These ventures dismiss the need for face-to-face deliberations about education and from early childhood to college readiness. Many focus on the required subjects for tests and capitalize on the high stakes attached to test scores. They have contributed to the truncated curriculum in schools. Most substitute “artificial intelligence” and marketing for the work of professionals in education.

Julian Vasquez Heilig, Jameson Brewer, and Frank Adamson have written a peer-reviewed analysis of the politics of school choice. As Heilig wrote in his description of the analysis, “Modern notions of “markets” and “choice” in schooling stem from the libertarian ideas Milton Friedman espoused in the 1950s. Considering the underlying politics of school choice, it is important to examine the ramifications of neoliberal and collective ideology on market-based school choice research. In this chapter we point out that much of the research suggesting positive findings is continually conducted and promoted by neoliberal ideologically-driven organizations.” I would add to their analysis that Milton Friedman was not the sole originator of the ideology of “school choice.” As I wrote in the New York Review of Books, Friedman shares that dubious distinction with white Southern politicians who were adamantly opposed to the Brown decision and desegregation.

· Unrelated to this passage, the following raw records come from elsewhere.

(* ===== verification/UserService.v ===== *)
(** * The user service

    user_service/src/UserServiceImpl.cpp and common/auth/TokenManager.cpp:
    registration, login with a password, and the tokens of sessions, which
    live in Redis under the SHA-256 of the token.  OpenSSL is a parameter: the
    [n]-th call may fail or give any value. *)

From S2P Require Import Prelude Words Text MessageId Rpc Db MessageStore Directory Devices MessageService.
From S2P Require Import RelationService Redis Passwords.

Section State.
Context `{RedisServer}.

(** The node's world and the number of uses of OpenSSL so far. *)
Record uworld := mkUworld { uw_node : rworld; uw_crypto : nat }.

Definition U (A : Type) : Type := SM uworld A.

Definition set_unode (r : rworld) (u : uworld) : uworld := mkUworld r (uw_crypto u).

Definition unode {A} (m : R A) : U A := zoom uw_node set_unode m.
Definition udb {A} (m : M A) : U A := unode (db m).

End State.

#[global] Arguments uworld {_}.
#[global] Arguments U {_} _.

Record UEnv := mkUEnv {
  ue_redis : REnv;
  ue_random : nat -> Z -> option string;                           (** [RAND_bytes] *)
  ue_digest : nat -> string -> option string;                      (** SHA-256 *)
  ue_derive : nat -> string -> string -> Z -> Z -> option string   (** PBKDF2 with SHA-256 *)
}.

Definition ue_db (E : UEnv) : Env := re_db (ue_redis E).

Section Crypto.
Context `{RedisServer}.

(** A use of OpenSSL. *)
Definition crypto {A} (f : nat -> A) : U A :=
  fun u => Some (f (uw_crypto u), mkUworld (uw_node u) (S (uw_crypto u))).

End Crypto.

Module TokenManager.

Record TokenManager := mkTokenManager { tm_ttl_seconds : Z }.

Definition TokenManager_new (ttl_seconds : Z) : TokenManager :=
  mkTokenManager (if 0 <? ttl_seconds then ttl_seconds else 7 * 24 * 3600).

Section Manager.
Context `{RedisServer} (E : UEnv).

(** The empty string when no random bytes can be had. *)
Definition randomHex (bytes : Z) : U string :=
  crypto (fun n => match ue_random E n bytes with Some data => toHex data | None => EmptyString end).

(** The empty string when the digest cannot be computed. *)
Definition sha256Hex (input : string) : U string :=
  crypto (fun n => match ue_digest E n input with Some digest => toHex digest | None => EmptyString end).

Definition generateToken (user_id : Z) : U string := randomHex 32.

Definition tokenHash (token : string) : U string := sha256Hex token.

Definition tokenKey (token : string) : U string :=
  hash ← sha256Hex token; mret ("nebula:token:" +:+ hash).

Definition ttlSeconds (tm : TokenManager) : Z := tm_ttl_seconds tm.

Definition expireAtMs (tm : TokenManager) : U Z :=
  now ← udb (nowMs (ue_db E)); mret (now + tm_ttl_seconds tm * 1000).

End Manager.
End TokenManager.
Export TokenManager.

(** ** Requests and answers *)

Record RegisterRequest := mkRegister {
  rq_request_id : string; rq_username : string; rq_password : string; rq_nickname : string
}.

Record LoginRequest := mkLogin {
  lq_request_id : string; lq_username : string; lq_password : string; lq_device_id : string;
  lq_platform : string; lq_device_name : string
}.

(** [LoginResponse] and [RefreshTokenResponse]. *)
Record LoginResponse := mkLoginResponse {
  lg_response : CommonResponse; lg_user_id : Z; lg_token : string; lg_expire_at : Z
}.

Record ValidateTokenRequest := mkValidate { vq_request_id : string; vq_token : string }.

Record ValidateTokenResponse := mkValidateResponse {
  vt_response : CommonResponse; vt_valid : bool; vt_user_id : Z
}.

Record GetUserByUsernameRequest := mkGetUserByUsername { nq_request_id : string; nq_username : string }.

Record RefreshTokenRequest := mkRefresh {
  fq_request_id : string; fq_token : string; fq_device_id : string
}.

Module UserServiceImpl.

Definition kMaxUsernameLength : Z := 64.
Definition kMaxPasswordLength : Z := 256.
Definition kMaxNicknameLength : Z := 64.
Definition kMaxDeviceIdLength : Z := 128.
Definition kMaxPlatformLength : Z := 32.
Definition kMaxDeviceNameLength : Z := 128.
Definition kMaxTokenLength : Z := 256.

(** Which dependencies are null, and the settings. *)
Record UserServiceImpl := mkUserService {
  us_auth : InternalRpcAuth;
  us_sha256Hex : string -> string;
  us_no_users : bool;
  us_no_devices : bool;
  us_no_redis : bool;
  us_tokens : option TokenManager;
  us_password_min_length : Z
}.

Definition UserServiceImpl_new (auth : InternalRpcAuth) (sha : string -> string)
    (no_users no_devices no_redis : bool) (tokens : option TokenManager) (password_min_length : Z)
  : UserServiceImpl :=
  mkUserService auth sha no_users no_devices no_redis tokens
    (if 0 <? password_min_length then password_min_length else 6).

(** The text is longer than [limit] octets. *)
Definition longer (limit : Z) (s : string) : bool := limit <? Z.of_nat (String.length s).

Definition login_failed (r : CommonResponse) : LoginResponse := mkLoginResponse r 0 EmptyString 0.
Definition not_valid (r : CommonResponse) : ValidateTokenResponse := mkValidateResponse r false 0.
Definition absent (s : string) : bool := bool_decide (s = EmptyString).

Section Service.
Context `{RedisServer} (E : UEnv) (svc : UserServiceImpl).

Definition trusted_caller (context : ServerContext) : bool :=
  authorize (us_sha256Hex svc) (us_auth svc) context.

Definition redis (m : R bool) : U bool := unode m.

(** The answer and the id of the new user. *)
Definition Register (context : ServerContext) (q : RegisterRequest) : U (CommonResponse * Z) :=
  let id := rq_request_id q in
  udb (inc_metric "nebula_user_register_total");;
  if negb (trusted_caller context) then mret (unauthenticated id, 0)
  else if us_no_users svc then mret (fail id EC_INTERNAL_ERROR, 0)
  else if absent (rq_username q) then mret (fail id USERNAME_EMPTY, 0)
  else if absent (rq_password q) then mret (fail id PASSWORD_EMPTY, 0)
  else if s32 (Z.of_nat (String.length (rq_password q))) <? us_password_min_length svc
  then mret (fail id PASSWORD_TOO_SHORT, 0)
  else if longer kMaxUsernameLength (rq_username q) || longer kMaxPasswordLength (rq_password q) ||
          longer kMaxNicknameLength (rq_nickname q)
  then mret (fillResponse id INVALID_ARGUMENT "registration field exceeds size limit", 0)
  else
    known ← udb (getUserByUsername (ue_db E) (rq_username q));
    if is_some known then mret (fail id USER_ALREADY_EXISTS, 0)
    else
      password_hash ← crypto (fun n => hashPassword (ue_random E n) (ue_derive E n) (rq_password q));
      if absent password_hash then mret (fail id EC_INTERNAL_ERROR, 0)
      else
        now ← udb (nowMs (ue_db E));
        created ← udb (createUser (ue_db E) (rq_username q) password_hash (rq_nickname q) EmptyString now now);
        match created with
        | None =>
            known ← udb (getUserByUsername (ue_db E) (rq_username q));
            mret (fail id (if is_some known then USER_ALREADY_EXISTS else DB_ERROR), 0)
        | Some user_id =>
            udb (inc_metric "nebula_user_register_success_total");;
            mret (granted id, user_id)
        end.

(** The device of a login is recorded, and the token it had before revoked;
    true when the row was written. *)
Definition record_login (user_id : Z) (q : LoginRequest) (token : string) : U bool :=
  now ← udb (nowMs (ue_db E));
  token_hash ← tokenHash E token;
  existing_device ← udb (getDevice (ue_db E) user_id (lq_device_id q));
  match existing_device with
  | Some r =>
      if negb (absent (ud_token_hash r)) && negb (bool_decide (ud_token_hash r = token_hash))
      then redis (rc_del (ue_redis E) ("nebula:token:" +:+ ud_token_hash r));; mret tt
      else mret tt
  | None => mret tt
  end;;
  udb (upsertDevice (ue_db E) (mkDevice user_id (lq_device_id q) (lq_platform q) (lq_device_name q)
                                 token_hash now now now now)).

(** The rest of a login once the token is stored. *)
Definition finish_login (tm : TokenManager) (q : LoginRequest) (user_id : Z) (token : string)
  : U LoginResponse :=
  let id := lq_request_id q in
  recorded ← (if negb (us_no_devices svc) && negb (absent (lq_device_id q))
              then record_login user_id q token else mret true);
  if negb recorded then
    key ← tokenKey E token;
    redis (rc_del (ue_redis E) key);;
    mret (login_failed (fillResponse id DB_ERROR "device metadata persist failed"))
  else
    expire_at ← expireAtMs E tm;
    udb (inc_metric "nebula_user_login_success_total");;
    mret (mkLoginResponse (granted id) user_id token expire_at).

Definition Login (context : ServerContext) (q : LoginRequest) : U LoginResponse :=
  let id := lq_request_id q in
  let failed code := mret (login_failed (fail id code)) in
  udb (inc_metric "nebula_user_login_total");;
  if negb (trusted_caller context) then mret (login_failed (unauthenticated id))
  else
  match us_tokens svc with
  | None => failed EC_INTERNAL_ERROR
  | Some tm =>
  if us_no_users svc || us_no_redis svc then failed EC_INTERNAL_ERROR
  else if absent (lq_username q) then failed USERNAME_EMPTY
  else if absent (lq_password q) then failed PASSWORD_EMPTY
  else if longer kMaxUsernameLength (lq_username q) || longer kMaxPasswordLength (lq_password q) ||
          longer kMaxDeviceIdLength (lq_device_id q) || longer kMaxPlatformLength (lq_platform q) ||
          longer kMaxDeviceNameLength (lq_device_name q)
  then mret (login_failed (fillResponse id INVALID_ARGUMENT "login field exceeds size limit"))
  else
    user ← udb (getUserByUsername (ue_db E) (lq_username q));
    verified ← match user with
               | Some u => crypto (fun n => verifyPassword (ue_derive E n) (lq_password q) (u_password_hash u))
               | None => mret false
               end;
    match user, verified with
    | Some user, true =>
        token ← generateToken E (u_id user);
        if absent token then failed EC_INTERNAL_ERROR
        else
          key ← tokenKey E token;
          stored ← redis (rc_setEx (ue_redis E) key (ttlSeconds tm) (to_string (u_id user)));
          if negb stored then failed REDIS_ERROR else finish_login tm q (u_id user) token
    | _, _ =>
        udb (inc_metric "nebula_user_login_failed_total");;
        mret (login_failed (fillResponse id AUTH_FAILED "auth failed"))
    end
  end.

Definition ValidateToken (context : ServerContext) (q : ValidateTokenRequest) : U ValidateTokenResponse :=
  let id := vq_request_id q in
  if negb (trusted_caller context) then mret (not_valid (unauthenticated id))
  else if us_no_redis svc || negb (is_some (us_tokens svc)) then mret (not_valid (fail id EC_INTERNAL_ERROR))
  else if absent (vq_token q) || longer kMaxTokenLength (vq_token q)
  then mret (not_valid (fail id TOKEN_INVALID))
  else
    key ← tokenKey E (vq_token q);
    value ← unode (rc_get (ue_redis E) key);
    mret match value with
         | None => not_valid (granted id)
         | Some value =>
             match stoull value with
             | None => not_valid (fail id TOKEN_INVALID)
             | Some user_id => mkValidateResponse (granted id) true user_id
             end
         end.

Definition GetUserInfo (context : ServerContext) (q : UserRequest) : U (CommonResponse * option UserInfo) :=
  let id := uq_request_id q in
  if negb (trusted_caller context) then mret (unauthenticated id, None)
  else if us_no_users svc then mret (fail id EC_INTERNAL_ERROR, None)
  else if uq_user_id q =? 0 then mret (fail id INVALID_ARGUMENT, None)
  else
    user ← udb (getUserById (ue_db E) (uq_user_id q));
    mret match user with
         | None => (fail id USER_NOT_FOUND, None)
         | Some user => (granted id, Some (fillUser user))
         end.

Definition GetUserByUsername (context : ServerContext) (q : GetUserByUsernameRequest)
  : U (CommonResponse * option UserInfo) :=
  let id := nq_request_id q in
  if negb (trusted_caller context) then mret (unauthenticated id, None)
  else if us_no_users svc then mret (fail id EC_INTERNAL_ERROR, None)
  else if absent (nq_username q) then mret (fail id USERNAME_EMPTY, None)
  else if longer kMaxUsernameLength (nq_username q)
  then mret (fillResponse id INVALID_ARGUMENT "username exceeds size limit", None)
  else
    user ← udb (getUserByUsername (ue_db E) (nq_username q));
    mret match user with
         | None => (fail id USER_NOT_FOUND, None)
         | Some user => (granted id, Some (fillUser user))
         end.

(** The device's row gets the new hash: the hash it had before, and whether
    the row could be written. *)
Definition record_refresh (user_id : Z) (device_id new_token_hash : string) : U (string * bool) :=
  if us_no_devices svc || absent device_id then mret (EmptyString, true)
  else
    device ← udb (getDevice (ue_db E) user_id device_id);
    match device with
    | None => mret (EmptyString, true)
    | Some device =>
        now ← udb (nowMs (ue_db E));
        ok ← udb (upsertDevice (ue_db E) (with_token new_token_hash now now device));
        mret (ud_token_hash device, ok)
    end.

(** The rest of a refresh once the new token is stored. *)
Definition finish_refresh (tm : TokenManager) (q : RefreshTokenRequest) (user_id : Z) (new_token : string)
  : U LoginResponse :=
  new_token_hash ← tokenHash E new_token;
  '(previous, recorded) ← record_refresh user_id (fq_device_id q) new_token_hash;
  if negb (recorded : bool) then
    new_key ← tokenKey E new_token;
    redis (rc_del (ue_redis E) new_key);;
    mret (login_failed (fail (fq_request_id q) TOKEN_REFRESH_FAILED))
  else
    (if negb (absent previous) && negb (bool_decide (previous = new_token_hash))
     then redis (rc_del (ue_redis E) ("nebula:token:" +:+ previous)) else mret true);;
    key ← tokenKey E (fq_token q);
    redis (rc_del (ue_redis E) key);;
    expire_at ← expireAtMs E tm;
    mret (mkLoginResponse (granted (fq_request_id q)) user_id new_token expire_at).

Definition RefreshToken (context : ServerContext) (q : RefreshTokenRequest) : U LoginResponse :=
  let id := fq_request_id q in
  let failed code := mret (login_failed (fail id code)) in
  if negb (trusted_caller context) then mret (login_failed (unauthenticated id))
  else
  match us_tokens svc with
  | None => failed EC_INTERNAL_ERROR
  | Some tm =>
  if us_no_redis svc then failed EC_INTERNAL_ERROR
  else if absent (fq_token q) || longer kMaxTokenLength (fq_token q) || longer kMaxDeviceIdLength (fq_device_id q)
  then failed TOKEN_INVALID
  else
    key ← tokenKey E (fq_token q);
    value ← unode (rc_get (ue_redis E) key);
    match value with
    | None => failed TOKEN_REFRESH_FAILED
    | Some value =>
        match stoull value with
        | None => failed TOKEN_INVALID
        | Some user_id =>
            new_token ← generateToken E user_id;
            stored ← (if absent new_token then mret false
                      else new_key ← tokenKey E new_token;
                           redis (rc_setEx (ue_redis E) new_key (ttlSeconds tm) (to_string user_id)));
            if negb stored then failed TOKEN_REFRESH_FAILED else finish_refresh tm q user_id new_token
        end
    end
  end.

End Service.
End UserServiceImpl.
Export UserServiceImpl.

Nancy Bailey is a retired teacher and a terrific blogger. She and I co-authored a book called EdSpeak and DoubleTalk: A Glossary to Decipher Hypocrisy and Save Public Schooling. We have never met in person but I asked her to help me revise a similar book that I published a decade earlier; it had become obsolete. Now it is the go-to book to understand education jargon and decipher hoaxes. It was a joy to work with her. Nancy wrote this post for me while I was out of commission having surgery.


Why I Write About Students and Public Schools

Democratic Public Schools

Ensuring that the public has access to good public schools after Covid-19 is more critical than ever. We cannot go back to continuous high-stakes testing and schools that punish teachers and students, especially our youngest learners. Schools should also not be allowed to continue to collect unregulated data through online assessments. Parents need stronger FERPA laws. 

I think we have also learned with this pandemic that parents and students value public schools, that technology is a tool but can never replace the classroom.      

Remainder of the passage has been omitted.